*** Exercise data Section Begins ***
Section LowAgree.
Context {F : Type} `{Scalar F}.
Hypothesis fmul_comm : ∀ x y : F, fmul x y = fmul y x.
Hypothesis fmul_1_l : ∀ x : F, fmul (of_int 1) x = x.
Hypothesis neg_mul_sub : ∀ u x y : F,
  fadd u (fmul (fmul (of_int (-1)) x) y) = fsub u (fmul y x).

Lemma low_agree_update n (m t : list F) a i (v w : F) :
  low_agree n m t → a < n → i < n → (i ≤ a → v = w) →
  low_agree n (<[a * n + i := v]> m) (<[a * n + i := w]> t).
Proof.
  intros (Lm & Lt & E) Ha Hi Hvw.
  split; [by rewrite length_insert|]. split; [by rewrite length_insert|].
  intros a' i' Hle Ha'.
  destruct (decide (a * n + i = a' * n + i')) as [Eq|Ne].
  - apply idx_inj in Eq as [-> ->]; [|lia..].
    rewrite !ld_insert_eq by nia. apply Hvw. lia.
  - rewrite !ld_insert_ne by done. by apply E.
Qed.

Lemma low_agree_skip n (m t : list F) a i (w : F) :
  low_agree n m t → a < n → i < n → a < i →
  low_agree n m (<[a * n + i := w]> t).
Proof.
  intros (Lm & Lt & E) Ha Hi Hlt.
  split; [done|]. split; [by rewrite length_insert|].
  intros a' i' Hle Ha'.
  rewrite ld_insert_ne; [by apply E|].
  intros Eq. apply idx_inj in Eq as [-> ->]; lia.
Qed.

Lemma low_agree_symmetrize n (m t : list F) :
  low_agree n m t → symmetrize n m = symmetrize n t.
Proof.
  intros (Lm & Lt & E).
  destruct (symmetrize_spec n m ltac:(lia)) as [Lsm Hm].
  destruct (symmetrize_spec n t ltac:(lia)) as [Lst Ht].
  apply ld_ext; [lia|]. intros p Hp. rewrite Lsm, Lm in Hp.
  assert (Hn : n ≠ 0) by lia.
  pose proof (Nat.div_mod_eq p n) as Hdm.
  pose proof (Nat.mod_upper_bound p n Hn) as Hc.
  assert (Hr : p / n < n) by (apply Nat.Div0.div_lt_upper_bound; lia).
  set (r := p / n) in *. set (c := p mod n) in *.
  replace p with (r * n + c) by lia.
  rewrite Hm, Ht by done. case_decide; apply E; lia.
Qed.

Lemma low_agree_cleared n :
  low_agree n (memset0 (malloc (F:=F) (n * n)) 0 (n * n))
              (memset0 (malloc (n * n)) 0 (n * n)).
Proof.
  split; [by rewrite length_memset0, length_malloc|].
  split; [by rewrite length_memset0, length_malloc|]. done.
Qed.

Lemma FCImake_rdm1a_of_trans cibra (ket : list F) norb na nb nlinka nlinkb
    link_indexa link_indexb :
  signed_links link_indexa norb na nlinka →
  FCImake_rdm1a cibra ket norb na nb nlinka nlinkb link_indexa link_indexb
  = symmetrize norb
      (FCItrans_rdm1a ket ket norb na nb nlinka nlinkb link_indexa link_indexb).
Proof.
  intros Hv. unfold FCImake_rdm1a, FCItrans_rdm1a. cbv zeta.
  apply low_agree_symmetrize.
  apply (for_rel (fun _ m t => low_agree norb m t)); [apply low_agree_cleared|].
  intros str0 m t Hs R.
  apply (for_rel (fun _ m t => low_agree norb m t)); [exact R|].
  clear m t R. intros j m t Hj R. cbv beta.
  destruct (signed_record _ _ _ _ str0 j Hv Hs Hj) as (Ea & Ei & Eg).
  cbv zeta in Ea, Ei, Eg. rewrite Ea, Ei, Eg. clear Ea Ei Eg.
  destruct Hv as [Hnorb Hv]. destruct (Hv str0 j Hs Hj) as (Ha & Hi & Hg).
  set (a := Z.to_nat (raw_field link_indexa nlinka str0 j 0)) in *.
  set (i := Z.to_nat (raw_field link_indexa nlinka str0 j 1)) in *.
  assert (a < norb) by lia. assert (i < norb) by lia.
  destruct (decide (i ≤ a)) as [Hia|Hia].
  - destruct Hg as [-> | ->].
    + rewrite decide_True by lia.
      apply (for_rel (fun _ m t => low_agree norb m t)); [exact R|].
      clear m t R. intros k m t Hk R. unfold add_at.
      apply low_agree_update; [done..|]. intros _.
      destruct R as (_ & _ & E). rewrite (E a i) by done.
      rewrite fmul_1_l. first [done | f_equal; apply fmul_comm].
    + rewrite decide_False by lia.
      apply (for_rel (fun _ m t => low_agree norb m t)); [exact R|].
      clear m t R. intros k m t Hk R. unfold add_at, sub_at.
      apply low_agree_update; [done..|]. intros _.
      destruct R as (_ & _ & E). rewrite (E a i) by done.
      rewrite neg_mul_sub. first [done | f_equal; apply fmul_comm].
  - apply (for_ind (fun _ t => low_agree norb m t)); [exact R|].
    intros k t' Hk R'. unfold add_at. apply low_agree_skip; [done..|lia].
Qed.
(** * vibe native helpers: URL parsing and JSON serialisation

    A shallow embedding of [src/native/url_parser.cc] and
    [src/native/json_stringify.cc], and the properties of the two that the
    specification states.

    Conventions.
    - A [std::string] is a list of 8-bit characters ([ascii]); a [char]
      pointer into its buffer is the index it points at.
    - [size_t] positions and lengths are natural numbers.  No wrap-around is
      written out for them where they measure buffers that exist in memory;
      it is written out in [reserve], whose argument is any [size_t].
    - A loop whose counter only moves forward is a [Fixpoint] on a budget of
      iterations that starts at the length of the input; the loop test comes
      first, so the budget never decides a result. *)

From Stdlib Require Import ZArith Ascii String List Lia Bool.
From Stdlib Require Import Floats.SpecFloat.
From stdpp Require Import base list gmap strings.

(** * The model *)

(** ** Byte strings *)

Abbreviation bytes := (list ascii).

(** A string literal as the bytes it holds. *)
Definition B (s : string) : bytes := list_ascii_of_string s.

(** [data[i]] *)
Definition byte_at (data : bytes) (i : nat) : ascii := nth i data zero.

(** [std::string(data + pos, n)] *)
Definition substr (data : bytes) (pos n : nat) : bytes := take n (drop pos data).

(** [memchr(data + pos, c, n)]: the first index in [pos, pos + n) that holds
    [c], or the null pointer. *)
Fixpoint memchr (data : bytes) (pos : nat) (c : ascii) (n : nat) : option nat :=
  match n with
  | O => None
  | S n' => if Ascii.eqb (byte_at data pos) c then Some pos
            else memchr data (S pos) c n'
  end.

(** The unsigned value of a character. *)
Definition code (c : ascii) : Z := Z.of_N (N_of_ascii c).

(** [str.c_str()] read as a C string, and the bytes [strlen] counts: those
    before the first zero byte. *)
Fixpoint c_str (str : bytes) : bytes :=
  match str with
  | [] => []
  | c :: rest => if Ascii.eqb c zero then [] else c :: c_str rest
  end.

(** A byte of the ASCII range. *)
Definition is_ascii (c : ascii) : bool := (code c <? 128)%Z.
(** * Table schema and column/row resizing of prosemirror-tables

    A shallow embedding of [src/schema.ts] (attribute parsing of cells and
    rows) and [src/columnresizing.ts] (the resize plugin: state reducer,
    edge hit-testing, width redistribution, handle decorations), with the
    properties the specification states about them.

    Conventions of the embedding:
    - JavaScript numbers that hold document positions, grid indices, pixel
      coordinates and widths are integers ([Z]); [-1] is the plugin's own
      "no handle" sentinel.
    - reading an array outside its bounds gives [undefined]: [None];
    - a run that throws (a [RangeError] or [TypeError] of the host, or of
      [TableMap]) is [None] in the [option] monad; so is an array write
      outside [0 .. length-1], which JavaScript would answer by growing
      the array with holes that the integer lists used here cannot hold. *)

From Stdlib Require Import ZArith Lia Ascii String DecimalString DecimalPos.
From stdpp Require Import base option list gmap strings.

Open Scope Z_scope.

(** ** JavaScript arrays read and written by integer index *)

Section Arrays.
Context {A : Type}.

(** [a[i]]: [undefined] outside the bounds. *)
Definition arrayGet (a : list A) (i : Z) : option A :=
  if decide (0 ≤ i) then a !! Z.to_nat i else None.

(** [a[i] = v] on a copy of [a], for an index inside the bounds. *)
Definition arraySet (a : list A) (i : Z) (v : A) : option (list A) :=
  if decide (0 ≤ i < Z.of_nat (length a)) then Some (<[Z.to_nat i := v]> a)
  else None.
*** Exercise data Section Ends ***
▶ Exercise goal: Working from the records above, write out verbatim only the lines from the line containing "Fixpoint c_str (str" through the line containing "[TableMap]) is [None]".

▶ Completed task:
Fixpoint c_str (str : bytes) : bytes :=
  match str with
  | [] => []
  | c :: rest => if Ascii.eqb c zero then [] else c :: c_str rest
  end.

(** A byte of the ASCII range. *)
Definition is_ascii (c : ascii) : bool := (code c <? 128)%Z.
(** * Table schema and column/row resizing of prosemirror-tables

    A shallow embedding of [src/schema.ts] (attribute parsing of cells and
    rows) and [src/columnresizing.ts] (the resize plugin: state reducer,
    edge hit-testing, width redistribution, handle decorations), with the
    properties the specification states about them.

    Conventions of the embedding:
    - JavaScript numbers that hold document positions, grid indices, pixel
      coordinates and widths are integers ([Z]); [-1] is the plugin's own
      "no handle" sentinel.
    - reading an array outside its bounds gives [undefined]: [None];
    - a run that throws (a [RangeError] or [TypeError] of the host, or of
      [TableMap]) is [None] in the [option] monad; so is an array write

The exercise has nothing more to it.